Counts reflect market size and reporting activity, not inherent danger, we do not rank products by risk from raw recall volume.
Severity
Moderate
Affected scope
10699 in total
Related Recalls
6
0 from same agency
Omega Systems These devices are intended to be used in the environment where patient care is provided by Healthcare Professionals, i.e. Physicians, Nurses, and Technicians, who will determine when use of the device is indicated, based upon their professional assessment of the patient's medical condition.
The firm is recalling their Delta family of patient monitors software due to cybersecurity vulnerabilities, which may cause the device to reboot, lose functionality, and/or lose communication.
| Attribute | Value |
|---|---|
| Agency | U.S. Food and Drug Administration |
| Severity class | Moderate (Class II) |
| Status | Ongoing |
| Recall number | Z-0975-2019 |
| Date reported | March 13, 2019 |
| Date initiated | February 8, 2019 |
| Recalling firm | Draegar Medical Systems, Inc. |
| Firm location | Andover, MA |
| Affected scope | 10699 in total |
| Distribution | US Nationwide distribution including Puerto Rico. |
Profile values are sourced directly from the official FDA Devices enforcement record. Source: U.S. Food and Drug Administration.
What to do with this recall
Match your product against the recall record, then act on the agency remedy.
This page summarizes the official FDA Devices record for research and awareness; it is not legal, medical, or safety advice. Verify with the issuing agency before acting.

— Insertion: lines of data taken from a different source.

(* ===== verification/EngineTrack.v ===== *)
(** * One definition on one series: the specification of the engine

    [EvaluateBatch] interleaves the series of a partition and the definitions
    of each series over maps it copies on demand. Its specification is a
    machine for one definition on one series: [observe] takes one observation
    at a time, with no map, no batch and no other definition. The refinement
    theorem says that the engine, looked at from any definition and series,
    is that machine. The properties of alerts are proved on the machine. *)

From stdpp Require Import base gmap strings list numbers sorting.
From S2P Require Import Prelude GoFloat GoBase GoTime Model Rules RulesValid Store Memory MemoryProps.
From S2P Require Import Fixtures Engine EngineIndex EngineBatch.
Import Engine.

Module Track.
Record Track := mk {
  series : SeriesEvaluationState;
  state : DefinitionEvaluationState;
  alerts : list Alert }.
End Track.
Abbreviation Track := Track.Track.

(** One ordinary observation, not stale. *)
Definition observeOrdinary (now : Time) (c : compiledDefinition) (t : Track) (input : Observation) : option Track :=
  let o := withZones input t.(Track.series) in
  let feature := featureFor o t.(Track.series) in
  let series' := nextSeriesState t.(Track.series) feature o in
  if negb (applies c o) then Some (Track.mk series' t.(Track.state) t.(Track.alerts)) else
  '(truth, reasons, facts) ← EvaluateDetailed c.(compiledDefinition.rule) o feature;
  let trigger := triggers c.(compiledDefinition.definition) truth o t.(Track.state) in
  Some (Track.mk series' (nextState t.(Track.state) o truth trigger)
    (t.(Track.alerts) ++
     (if trigger then [alertOf now c.(compiledDefinition.definition) o reasons facts] else []))).

(** An authoritative reset. [base] is the definition's state at the start of
    the batch: the reset keeps its trigger times, not those of the batch. *)
Definition observeReset (c : compiledDefinition) (base : DefinitionEvaluationState) (t : Track)
  (input : Observation) : option Track :=
  if negb (acceptsMode c.(compiledDefinition.definition).(AlertDefinition.EvaluationMode) "confirmed")
  then Some (Track.mk (resetSeriesState input) DefinitionEvaluationState.zero t.(Track.alerts)) else
  '(truth, _, _) ← EvaluateDetailed c.(compiledDefinition.rule) input (rebuild input.(Observation.History));
  Some (Track.mk (resetSeriesState input)
    (DefinitionEvaluationState.mk truth false base.(DefinitionEvaluationState.LastTriggerAt)
       base.(DefinitionEvaluationState.LastAlertBar)) t.(Track.alerts)).

Definition observe (now : Time) (c : compiledDefinition) (base : DefinitionEvaluationState) (t : Track)
  (input : Observation) : option Track :=
  if input.(Observation.IsReset) then
    if staleReset input t.(Track.series) then Some t else observeReset c base t input
  else if stale input t.(Track.series) then Some t
  else observeOrdinary now c t input.

(** ** The view of a batch *)
Section View.
Context (partition : partitionRuntime) (c : compiledDefinition) (s : Series).

Definition stateKeyOf : string := DefinitionStateKey (cid c) (Series.Key s).

(** The alerts of this definition. *)
Definition mine (a : Alert) : Prop := a.(Alert.DefinitionID) = cid c /\ a.(Alert.Series) = s.
#[export] Instance mine_dec a : Decision (mine a).
Proof. unfold mine. apply _. Defined.

Definition trackOf (b : Batch) : Track :=
  Track.mk (seriesStateOf partition b (Series.Key s))
    (definitionStateOf partition b stateKeyOf (Series.Key s))
    (filter mine b.(Batch.alerts)).
End View.
#[export] Existing Instance mine_dec.

(** A view that only one element of a list changes. *)
Lemma loopM_view {A T V} (view : A -> V) (f : A -> T -> option A) (l : list T) (x : T) (P : T -> Prop) b b' :
  loopM f b l = Some b' ->
  (exists l1 l2, l = l1 ++ x :: l2 /\ Forall (fun y => ~ P y) l1 /\ Forall (fun y => ~ P y) l2) ->
  (forall b b' y, y ∈ l -> ~ P y -> f b y = Some b' -> view b' = view b) ->
  exists b1 b2, view b1 = view b /\ f b1 x = Some b2 /\ view b' = view b2.
Proof.
  intros H (l1 & l2 & -> & H1 & H2) Hf. rewrite Forall_forall in H1, H2.
  rewrite loopM_app in H. destruct (loopM f b l1) as [b1|] eqn:E1; simpl in H; [|done].
  destruct (f b1 x) as [b2|] eqn:E2; simpl in H; [|done].
  exists b1, b2. split; [|split; [done|]].
  - apply (loopM_inv (fun b' => view b' = view b)) in E1; [done|done|].
    intros ? y ? Hv Hy Hs. rewrite <- Hv. eapply Hf; [|by apply H1|done]. set_solver.
  - apply (loopM_inv (fun b' => view b' = view b2)) in H; [done|done|].
    intros ? y ? Hv Hy Hs. rewrite <- Hv. eapply Hf; [|by apply H2|done]. set_solver.
Qed.

Lemma NoDup_split {A B} (f : A -> B) (l : list A) x :
  NoDup (f <$> l) -> x ∈ l ->
  exists l1 l2, l = l1 ++ x :: l2 /\ Forall (fun y => ~ f y = f x) l1 /\ Forall (fun y => ~ f y = f x) l2.
Proof.
  intros Hd Hx. apply list_elem_of_split in Hx as (l1 & l2 & ->). exists l1, l2. split; [done|].
  rewrite fmap_app, fmap_cons in Hd. apply NoDup_app in Hd as (_ & H1 & [H2 _]%NoDup_cons).
  split; apply Forall_forall; intros y Hy E.
  - apply (H1 (f y)); [by apply list_elem_of_fmap_2|]. rewrite E. left.
  - apply H2. rewrite <- E. by apply list_elem_of_fmap_2.
Qed.

(** ** Refinement *)

(** A series whose key says which series it is. *)
Definition seriesKeyOk (s : Series) : Prop :=
  noSlash s.(Series.Dataset) = true /\ noSlash s.(Series.Symbol) = true.

Lemma seriesKey_inj s s' : seriesKeyOk s -> seriesKeyOk s' -> Series.Key s = Series.Key s' -> s = s'.
Proof. intros [? ?] [? ?]. by apply Key_inj. Qed.

Section Refinement.
Context (e : Engine) (partition : partitionRuntime) (now : Time) (c : compiledDefinition) (s : Series).
Hypothesis Hs : seriesKeyOk s.
Hypothesis Hbars : forall s' d, d ∈ definitionsFor e s' -> noBar (cid d) = true.
Hypothesis Hin : c ∈ definitionsFor e s.
Hypothesis Hnd : NoDup (cid <$> definitionsFor e s).

Abbreviation key := (Series.Key s).
Abbreviation stateKey := (stateKeyOf c s).
Abbreviation trackOf := (trackOf partition c s).

Definition viewD (b : Batch) : DefinitionEvaluationState * list Alert :=
  (definitionStateOf partition b stateKey key, filter (mine c s) b.(Batch.alerts)).

Lemma trackOf_view b :
  trackOf b = Track.mk (seriesStateOf partition b key) (viewD b).1 (viewD b).2.
Proof. done. Qed.

Lemma evaluated_view b sk st new :
  viewD (Batch.evaluated b sk st new) =
  (if decide (sk = stateKey) then st else (viewD b).1, (viewD b).2 ++ filter (mine c s) new).
Proof.
  unfold viewD, definitionStateOf. simpl. rewrite filter_app. f_equal.
  case_decide as E; [subst; by rewrite lookup_insert_eq|by rewrite lookup_insert_ne].
Qed.

Lemma stateKey_iff s' d :
  seriesKeyOk s' -> d ∈ definitionsFor e s' ->
  DefinitionStateKey (cid d) (Series.Key s') = stateKey <-> cid d = cid c /\ s' = s.
Proof.
  intros Hs' Hd. unfold stateKeyOf. split.
  - intros [? ?]%DefinitionStateKey_inj; [|by eapply Hbars..]. split; [done|by apply seriesKey_inj].
  - by intros [-> ->].
Qed.

Lemma alertOf_mine s' d o rs fs :
  o.(Observation.Series) = s' ->
  mine c s (alertOf now d.(compiledDefinition.definition) o rs fs) <-> cid d = cid c /\ s' = s.
Proof. intros <-. done. Qed.

(** Definitions other than [c], and other series, do not show in the view. *)
Lemma evaluateDefinition_other s' o f b d b' :
  seriesKeyOk s' -> o.(Observation.Series) = s' -> d ∈ definitionsFor e s' ->
  ~ (cid d = cid c /\ s' = s) ->
  evaluateDefinition partition now o f (Series.Key s') b d = Some b' -> viewD b' = viewD b.
Proof.
  intros Hk Ho Hd Hne. unfold evaluateDefinition. case_goal; [by intros [= <-]|].
  destruct (EvaluateDetailed _ _ _) as [[[truth rs] fs]|]; simpl; [|done]. intros [= <-].
  rewrite evaluated_view, decide_False by (intros E; by apply (stateKey_iff s' d) in E).
  rewrite filter_drops, app_nil_r; [done|].
  case_goal; [|constructor]. constructor; [|constructor]. by rewrite (alertOf_mine s' d).
Qed.

Lemma resetDefinition_other s' input f b d b' :
  seriesKeyOk s' -> d ∈ definitionsFor e s' -> ~ (cid d = cid c /\ s' = s) ->
  resetDefinition partition input f (Series.Key s') b d = Some b' -> viewD b' = viewD b.
Proof.
  intros Hk Hd Hne. unfold resetDefinition. case_goal; [by intros [= <-]|].
  destruct (EvaluateDetailed _ _ _) as [[[truth rs] fs]|]; simpl; [|done]. intros [= <-].
  rewrite evaluated_view, decide_False by (intros E; by apply (stateKey_iff s' d) in E). by rewrite app_nil_r.
Qed.

Lemma stateKey_series : Engine.definitionSeriesKey stateKey = key.
Proof. rewrite definitionSeriesKey_agree. apply definitionSeriesKey_of. by eapply Hbars. Qed.

Lemma startReset_other b k : k <> key -> viewD (Batch.startReset b k) = viewD b.
Proof.
  intros Hk. unfold viewD, definitionStateOf. simpl. rewrite dropSeries_lookup.
  rewrite stateKey_series.
  rewrite decide_False by done. case_goal; [done|]. f_equal.
  assert (bool_decide (key ∈ {[k]} ∪ b.(Batch.resetSeries)) = bool_decide (key ∈ b.(Batch.resetSeries))) as ->;
    [|done]. apply bool_decide_ext. set_solver.
Qed.

Lemma startReset_same b :
  viewD (Batch.startReset b key) = (DefinitionEvaluationState.zero, (viewD b).2).
Proof.
  unfold viewD, definitionStateOf. simpl. rewrite dropSeries_lookup.
  rewrite stateKey_series.
  rewrite decide_True by done. rewrite bool_decide_eq_true_2 by set_solver. done.
Qed.

Lemma accept_view b k st o : viewD (Batch.accept b k st o) = viewD b.
Proof. done. Qed.

Lemma countStale_track b : trackOf (Batch.countStale b) = trackOf b.
Proof. done. Qed.

(** Observations of other series do not show. *)
Lemma processed_other b input b' :
  seriesKeyOk input.(Observation.Series) -> input.(Observation.Series) <> s ->
  processed e partition now b input b' -> trackOf b' = trackOf b.
Proof.
  intros Hk Hne Hp. rewrite !trackOf_view.
  assert (Series.Key input.(Observation.Series) <> key) as Hkey.
  { intros E. by apply seriesKey_inj in E. }
  rewrite (processed_series _ _ _ _ _ _ key Hp), decide_False by done.
  assert (viewD b' = viewD b) as ->; [|done].
  destruct Hp as [? ?|? ?|b1 ? ? Hl|st o b1 ? -> ? -> Hl]; [done|done|..]; rewrite accept_view.
  - rewrite <- (startReset_other b _ Hkey).
    apply (loopM_inv (fun b' => viewD b' = viewD (Batch.startReset b (Series.Key input.(Observation.Series))))) in Hl;
      [done|done|].
    intros b2 d b3 <- Hd Hf. eapply resetDefinition_other; [..|exact Hf]; [done..|tauto].
  - apply (loopM_inv (fun b' => viewD b' = viewD b)) in Hl; [done|done|].
    intros b2 d b3 <- Hd Hf.
    eapply evaluateDefinition_other; [..|exact Hf]; [done| |done|tauto].
    by destruct (withZones_fields input (seriesStateOf partition b (Series.Key input.(Observation.Series)))).
Qed.

Definition baseState : DefinitionEvaluationState :=
  default DefinitionEvaluationState.zero (partition.(partitionRuntime.definitions) !! stateKey).

(** Observations of the series move the track as the machine says. *)
Lemma processed_same b input b' :
  input.(Observation.Series) = s -> processed e partition now b input b' ->
  observe now c baseState (trackOf b) input = Some (trackOf b').
Proof.
  intros His Hp. rewrite (trackOf_view b').
  rewrite (processed_series _ _ _ _ _ _ key Hp), His, decide_True by done.
  unfold observe. cbn [Track.series EngineTrack.trackOf].
  destruct Hp as [Hr Ht|Hr Ht|b1 Hr Ht Hl|st o b1 Hr -> Ht -> Hl];
    rewrite His in *; rewrite Hr, Ht; [done|done|..]; rewrite accept_view.
  - apply (loopM_view viewD _ _ c (fun d => cid d = cid c)) in Hl as (b2 & b3 & Hv & Hf & ->);
      [|by apply NoDup_split|].
    2:{ intros ? ? d Hd Hne Hf. eapply (resetDefinition_other s); [..|exact Hf]; [done..|tauto]. }
    rewrite startReset_same in Hv. unfold observeReset. unfold resetDefinition in Hf. case_hyp Hf.
    + injection Hf as <-. by rewrite Hv.
    + destruct (EvaluateDetailed _ _ _) as [[[truth rs] fs]|]; cbn [mbind option_bind] in Hf |- *; [|done].
      injection Hf as <-. rewrite evaluated_view, decide_True by done. cbn [fst snd].
      by rewrite Hv, filter_nil, app_nil_r.
  - set (st := seriesStateOf partition b key) in *. set (o := withZones input st) in *.
    assert (o.(Observation.Series) = s) as Ho by (by rewrite <- His; apply withZones_fields).
    apply (loopM_view viewD _ _ c (fun d => cid d = cid c)) in Hl as (b2 & b3 & Hv & Hf & ->);
      [|by apply NoDup_split|].
    2:{ intros ? ? d Hd Hne Hf. eapply (evaluateDefinition_other s); [..|exact Hf]; [done..|tauto]. }
    unfold observeOrdinary. cbn [Track.series Track.state Track.alerts EngineTrack.trackOf].
    fold st. fold o. unfold evaluateDefinition in Hf. case_hyp Hf.
    + injection Hf as <-. by rewrite Hv.
    + destruct (EvaluateDetailed _ _ _) as [[[truth rs] fs]|]; cbn [mbind option_bind] in Hf |- *; [|done].
      injection Hf as <-. rewrite evaluated_view, decide_True by done. cbn [fst snd].
      assert (definitionStateOf partition b2 (DefinitionStateKey (cid c) key) key
              = definitionStateOf partition b (DefinitionStateKey (cid c) key) key) as Hst
        by exact (f_equal fst Hv).
      unfold cid in Hst. rewrite Hst, Hv. simpl.
      destruct (triggers _ _ _ _) eqn:Etr.
      * rewrite (filter_keeps _ [_]); [done|]. constructor; [|constructor]. by apply (alertOf_mine s c).
      * by rewrite filter_nil.
Qed.

(** The observations of a list that belong to the series. *)
Definition ofSeries (obs : list Observation) : list Observation :=
  filter (fun o => o.(Observation.Series) = s) obs.

(** The engine, seen from the definition and the series, is the machine. *)
Lemma evaluateAll_track pid b0 obs b' :
  evaluateAll e pid partition now b0 obs = Some (Continue b') ->
  Forall (fun o => seriesKeyOk o.(Observation.Series)) obs ->
  loopM (observe now c baseState) (trackOf b0) (ofSeries obs) = Some (trackOf b').
Proof.
  intros H Hk. rewrite Forall_forall in Hk.
  refine (evaluateAll_inv e pid partition now (fun seen b =>
    loopM (observe now c baseState) (trackOf b0) (ofSeries seen) = Some (trackOf b)) b0 obs b' H _ _); [done|].
  intros seen b input b1 Hi _ IH Hp. unfold ofSeries in *. rewrite filter_app, loopM_app, IH.
  cbn [mbind option_bind]. rewrite filter_cons, filter_nil.
  destruct (decide (input.(Observation.Series) = s)) as [E|E].
  - simpl. by rewrite (processed_same b input b1).
  - simpl. by rewrite (processed_other b input b1 (Hk _ Hi) E Hp).
Qed.
End Refinement.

Other recalls in the same product category, useful for spotting patterns across the same defect class or manufacturer.
· 2026-07-02
· 2026-07-02
· 2026-07-02
· 2026-06-25
· 2026-06-25
Compare this recall with Rowenta Recalls Cordless Vacuum Cleaners Due to Risk of Ser… →
Every figure on PlainRecalls is rendered directly from official FDA, CPSC and NHTSA recall records, no number is typed in by an editor. This recall: FDA Devices, reported March 13, 2019. Severity classes follow each agency's own taxonomy (FDA Class I/II/III; CPSC and NHTSA by hazard type), and related-recall context is computed across the full archive. See our editorial standards & corrections policy, the methodology behind these numbers, or report a data error. Data current as of July 2026.